PdfObject.indirect_reference is not available
Creating a simple PdfObject or DictionaryObject and accessing its indirect_reference attribute fails, although it is part of the protocol/PdfObject class.
Initially discovered while looking at #3293.
Environment
Which environment were you using when you encountered the problem?
$ python -m platform
Linux-6.4.0-150600.23.47-default-x86_64-with-glibc2.38
$ python -c "import pypdf;print(pypdf._debug_versions)"

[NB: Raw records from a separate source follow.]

(* ===== verification/ReservationFacts.v ===== *)
(** * What each operation does to the reservations

    An equation per operation of the reservation lifecycle, and what follows
    for a thread that owns a reservation the station has not confirmed: nobody
    else touches it ([steps_spared]). *)

From S2P Require Import Prelude GoLib GoTime Ocpp Errors Config State Bus World Core.
From S2P Require Import Persist Reservations Transactions Load CoreFacts CoreInv CoreOps.
From S2P Require Import CoreTx CoreReach Samples CoreEvents CoreCounters Restart CoreProps Acts.

Section reservations.
Context `{MapOrder} `{Env}.

Lemma Activate_reservations id w :
  core_ok w ->
  match reservations (svc w) !! id with
  | Some r =>
    if decide (rv_Status (res r) = ReservationPending) then
      (ActivateReservation id w).1 = Some (set_status ReservationActive (res r)) /\
      reservations (svc (ActivateReservation id w).2) =
        <[id := mkRes (set_status ReservationActive (res r)) (Some (next_timer w))]> (reservations (svc w))
    else ActivateReservation id w = (None, w)
  | None => ActivateReservation id w = (None, w)
  end.
Proof.
  intros [_ Hok]. unfold ActivateReservation. rewrite M_bind_eq, Activate_locked_eq by done.
  destruct (reservations (svc w) !! id) as [r|] eqn:E; [|done]. case_decide; [|done].
  cbn [fst snd]. rewrite M_bind_eq. set (wa := armed_world _ _).
  destruct (persistOrLog_svc wa) as [P _]. rewrite M_bind_eq. cbn [fst snd now].
  rewrite M_bind_eq. cbn [fst snd publish_events modify M_ret]. split; [done|].
  cbn [svc set_bus tick]. rewrite P. unfold wa, armed_world. cbn.
  by rewrite (re_id _ _ _ (rk_res w Hok id r E)).
Qed.

Lemma End_reservations id reason w :
  core_ok w ->
  (EndReservation id reason w).1 = res <$> reservations (svc w) !! id /\
  reservations (svc (EndReservation id reason w).2) = delete id (reservations (svc w)).
Proof.
  intros [_ Hok]. unfold EndReservation. rewrite M_bind_eq, End_locked_eq.
  destruct (reservations (svc w) !! id) as [r|] eqn:E; [|by rewrite delete_id].
  destruct (end_world_fields r w) as (F & _).
  rewrite (re_id _ _ _ (rk_res w Hok id r E)) in F. cbn [fst snd]. case_decide; [done|].
  rewrite M_bind_eq. destruct (persistOrLog_svc (end_world r w)) as [P _].
  rewrite M_bind_eq. cbn [fst snd publish_events modify M_ret svc set_bus]. by rewrite P.
Qed.

Lemma Orphan_reservations id reason w :
  core_ok w ->
  match reservations (svc w) !! id with
  | Some r =>
    if decide (rv_Status (res r) = ReservationPending) then
      (OrphanReservation id reason w).1 = Some (set_status ReservationCancelling (res r)) /\
      reservations (svc (OrphanReservation id reason w).2) =
        <[id := mkRes (set_status ReservationCancelling (res r)) None]> (reservations (svc w))
    else OrphanReservation id reason w = (None, w)
  | None => OrphanReservation id reason w = (None, w)
  end.
Proof.
  intros [_ Hok]. unfold OrphanReservation. rewrite M_bind_eq, Orphan_locked_eq by done.
  destruct (reservations (svc w) !! id) as [r|] eqn:E; [|done]. case_decide; [|done].
  cbn [fst snd]. rewrite M_bind_eq. cbn [fst snd now]. rewrite M_bind_eq. split; [done|].
  cbn. by rewrite (re_id _ _ _ (rk_res w Hok id r E)).
Qed.

Lemma Begin_reservations r w :
  core_ok w -> has_ids w ->
  match (BeginReservation r w).1 with
  | inl b =>
    rv_ID b = nextReservationID (svc w) /\ rv_Status b = ReservationPending /\
    rv_EVSEUID b = rv_EVSEUID r /\ rv_IDTag b = rv_IDTag r /\ rv_ExpiresAt b = rv_ExpiresAt r /\
    rv_ChargePointID b = rv_ChargePointID r /\
    reservations (svc w) !! rv_ID b = None /\
    reservations (svc (BeginReservation r w).2) = <[rv_ID b := mkRes b None]> (reservations (svc w))
  | inr _ => reservations (svc (BeginReservation r w).2) = reservations (svc w)
  end.
Proof.
  intros [_ Hok] Hid. unfold BeginReservation. rewrite M_bind_eq, Begin_locked_eq.
  destruct (connectorID _ _) as [conn|]; [|done]. destruct (reservationOnLocked _ _); [done|].
  cbn [fst snd]. rewrite M_bind_eq. set (r' := begun r conn _ _).
  destruct (persist_svc (begun_world r' w)) as (P1 & _).
  assert (Hfree : reservations (svc w) !! nextReservationID (svc w) = None).
  { destruct (reservations (svc w) !! nextReservationID (svc w)) as [rr|] eqn:E; [|done].
    destruct (rk_res w Hok _ rr E) as [_ ? _ _ _]. lia. }
  destruct (persist (begun_world r' w)) as [[e|] wp]; cbn [fst snd] in *.
  - rewrite M_bind_eq. cbn. rewrite P1. cbn. by rewrite delete_insert_id.
  - cbn. by rewrite P1.
Qed.

Lemma Begin_next r w :
  core_ok w -> has_ids w ->
  nextReservationID (svc (BeginReservation r w).2) <= nextReservationID (svc w) + 1.
Proof.
  intros [_ Hok] Hid. unfold BeginReservation. rewrite M_bind_eq, Begin_locked_eq.
  destruct (connectorID _ _) as [conn|]; [|cbn; lia]. destruct (reservationOnLocked _ _); [cbn; lia|].
  cbn [fst snd]. rewrite M_bind_eq. set (r' := begun r conn _ _).
  destruct (persist_svc (begun_world r' w)) as (P1 & _).
  pose proof (rk_next w Hok). unfold has_ids in Hid.
  assert (Hn : nextReservationID (svc (persist (begun_world r' w)).2) = nextReservationID (svc w) + 1).
  { rewrite P1. cbn. apply wrap_int_succ. lia. }
  destruct (persist (begun_world r' w)) as [[e|] wp]; cbn [fst snd] in *; [rewrite M_bind_eq; cbn|cbn]; lia.
Qed.

Lemma expiring_reservations id at_ w :
  core_ok w ->
  reservations (svc (run_expiring id at_ w).2) = reservations (svc w) \/
  exists r, reservations (svc w) !! id = Some r /\ rv_Status (res r) = ReservationActive /\
    reservations (svc (run_expiring id at_ w).2) = delete id (reservations (svc w)).
Proof.
  intros [_ Hok]. unfold run_expiring. rewrite M_bind_eq. cbn [fst snd gets].
  case_bool_decide; [|by left]. rewrite M_bind_eq, expire_locked_eq.
  destruct (reservations (svc w) !! id) as [r|] eqn:E; [|by left]. case_decide as Hd; [|by left].
  right. exists r. split; [done|]. split; [apply Hd|].
  cbn [fst snd]. rewrite M_bind_eq. cbn [fst snd modify]. rewrite M_bind_eq.
  match goal with |- context [persistOrLog ?v] => destruct (persistOrLog_svc v) as [P _] end.
  cbn [publish_events modify snd svc set_bus]. rewrite P. cbn [svc set_expiring].
  destruct (end_world_fields r w) as (F & _). rewrite F.
  by rewrite (re_id _ _ _ (rk_res w Hok id r E)).
Qed.

(** The actions that leave the reservations alone. *)
Definition not_about_reservations (a : action) : Prop :=
  match a with
  | ABegin _ | AActivate _ | AEnd _ _ | AOrphan _ _ | AStart _ _ | AExpire _ _ => False
  | _ => True
  end.

Lemma run_same_reservations a m :
  not_about_reservations a -> keeps (fun w => reservations (svc w) = m) (run a).
Proof.
  intros Ha.
  assert (Hsvc : forall f, (forall s, reservations (f s) = reservations s) ->
    keeps (fun w => reservations (svc w) = m) (modify_svc f)).
  { intros f Hf w Hw. cbn. by rewrite Hf. }
  assert (Hens : forall id, keeps (fun w => reservations (svc w) = m) (ensure id)).
  { intros id w Hw. rewrite ensure_eq. cbn [snd]. by destruct (ensured_same id w) as (_ & -> & _). }
  assert (Hper : keeps (fun w => reservations (svc w) = m) persist).
  { intros w Hw. by destruct (persist_svc w) as [-> _]. }
  destruct a; try done; unfold run, discard, Connected, Connected_locked, Disconnected,
    Disconnected_locked, Booted, Seen, Heartbeat, SetConnectorStatus, SetConnectorStatus_locked,
    RecordMeterValues, NextTransactionID, NextTransactionID_locked, NextRemoteStartID,
    NextRemoteStartID_locked, StopTransaction, StopTransaction_locked, fire, persistOrLog; cbv zeta;
    keeps_walk ltac:(by apply Hsvc)
      ltac:(first [apply keeps_ret | apply keeps_gets | exact Hper | apply Hens | by apply Hsvc | by intros w]).
Qed.

(** ** Reservations nobody else touches *)

(** Actions that do not decide about reservation [id]: only the thread that
    made it does. *)
Definition spares (id : Z) (a : action) : Prop :=
  match a with
  | AActivate i | AEnd i _ | AOrphan i _ => i <> id
  | _ => True
  end.

Lemma run_spared id r a w :
  core_ok w -> has_ids w -> spares id a ->
  reservations (svc w) !! id = Some r -> rv_Status (res r) <> ReservationActive ->
  reservations (svc (run a w).2) !! id = Some r.
Proof.
  intros Hw Hid Ha E Hne.
  destruct a as [| | | | | | |b|i|i reason|i reason| | |cpID t| | |i at_|];
    try (match goal with |- context [run ?a] =>
           rewrite (run_same_reservations a (reservations (svc w)) I w eq_refl); exact E end).
  - unfold run, discard. rewrite M_bind_eq. cbn [snd M_ret].
    pose proof (Begin_reservations b w Hw Hid) as Hb. destruct (BeginReservation b w).1 as [b'|]; [|by rewrite Hb].
    destruct Hb as (_ & _ & _ & _ & _ & _ & Hfree & ->). rewrite lookup_insert_ne; [done|]. congruence.
  - unfold run, discard. rewrite M_bind_eq. cbn [snd M_ret].
    pose proof (Activate_reservations i w Hw) as Hb.
    destruct (reservations (svc w) !! i) as [r'|]; [case_decide|]; [|by rewrite Hb..].
    destruct Hb as [_ ->]. by rewrite lookup_insert_ne.
  - unfold run, discard. rewrite M_bind_eq. cbn [snd M_ret].
    destruct (End_reservations i reason w Hw) as [_ ->]. by rewrite lookup_delete_ne.
  - unfold run, discard. rewrite M_bind_eq. cbn [snd M_ret].
    pose proof (Orphan_reservations i reason w Hw) as Hb.
    destruct (reservations (svc w) !! i) as [r'|]; [case_decide|]; [|by rewrite Hb..].
    destruct Hb as [_ ->]. by rewrite lookup_insert_ne.
  - unfold run, discard. rewrite M_bind_eq. cbn [snd M_ret].
    pose proof (StartTransaction_world cpID t w) as Hs. cbn zeta in Hs.
    destruct (StartTransaction cpID t w) as [tx w']. destruct Hs as (_ & _ & _ & _ & Hr & _).
    cbn [snd]. rewrite Hr. destruct (redeem_target _ _ _ _) as [[r' c]|] eqn:Et; [|done].
    apply redeem_target_Some in Et as (k & Ek & _ & Hact).
    rewrite (re_id _ _ _ (rk_res w (proj2 Hw) k r' Ek)), lookup_delete_ne; [done|]. congruence.
  - unfold run. destruct (expiring_reservations i at_ w Hw) as [->|(r' & Er & Hact & ->)]; [done|].
    rewrite lookup_delete_ne; [done|]. congruence.
Qed.

Lemma steps_spared id r w w' :
  core_ok w -> steps (spares id) w w' ->
  reservations (svc w) !! id = Some r -> rv_Status (res r) <> ReservationActive ->
  reservations (svc w') !! id = Some r.
Proof.
  intros Hw Hs E Hne.
  apply (steps_invariant (fun w => reservations (svc w) !! id = Some r) (spares id) w w'); try done.
  intros a v Ha Hv Hid Ev. by apply run_spared.
Qed.
End reservations.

pypdf==5.5.0, crypt_provider=('cryptography', '44.0.0'), PIL=11.1.0
Code + PDF
This is a minimal, complete example that shows the issue:
from pypdf.generic import DictionaryObject, PdfObject
print(PdfObject().indirect_reference)
print(DictionaryObject().indirect_reference)
Traceback
This is the complete traceback I see:
Traceback (most recent call last):
File "/home/stefan/tmp/scratches/scratch_6.py", line 3, in <module>
print(PdfObject().indirect_reference)
^^^^^^^^^^^^^^^^^^^^^^^^^^^^^^
AttributeError: 'PdfObject' object has no attribute 'indirect_reference'
hello. is this still a issue? i copyed the code to see if the error still existed. i wanted to know if this still considered unexpected behavior.
Yes, this still is an issue which needs investigation. Ideally, we are able to identify the limits of the current protocol-based approach (or the misunderstanding) here before looking into possible solutions.
Having or not the attribute was a way to detect if the object was manually created. If part of a PdfDocument the Indirect_Reference is None or an IndirectObject depending of the relevance.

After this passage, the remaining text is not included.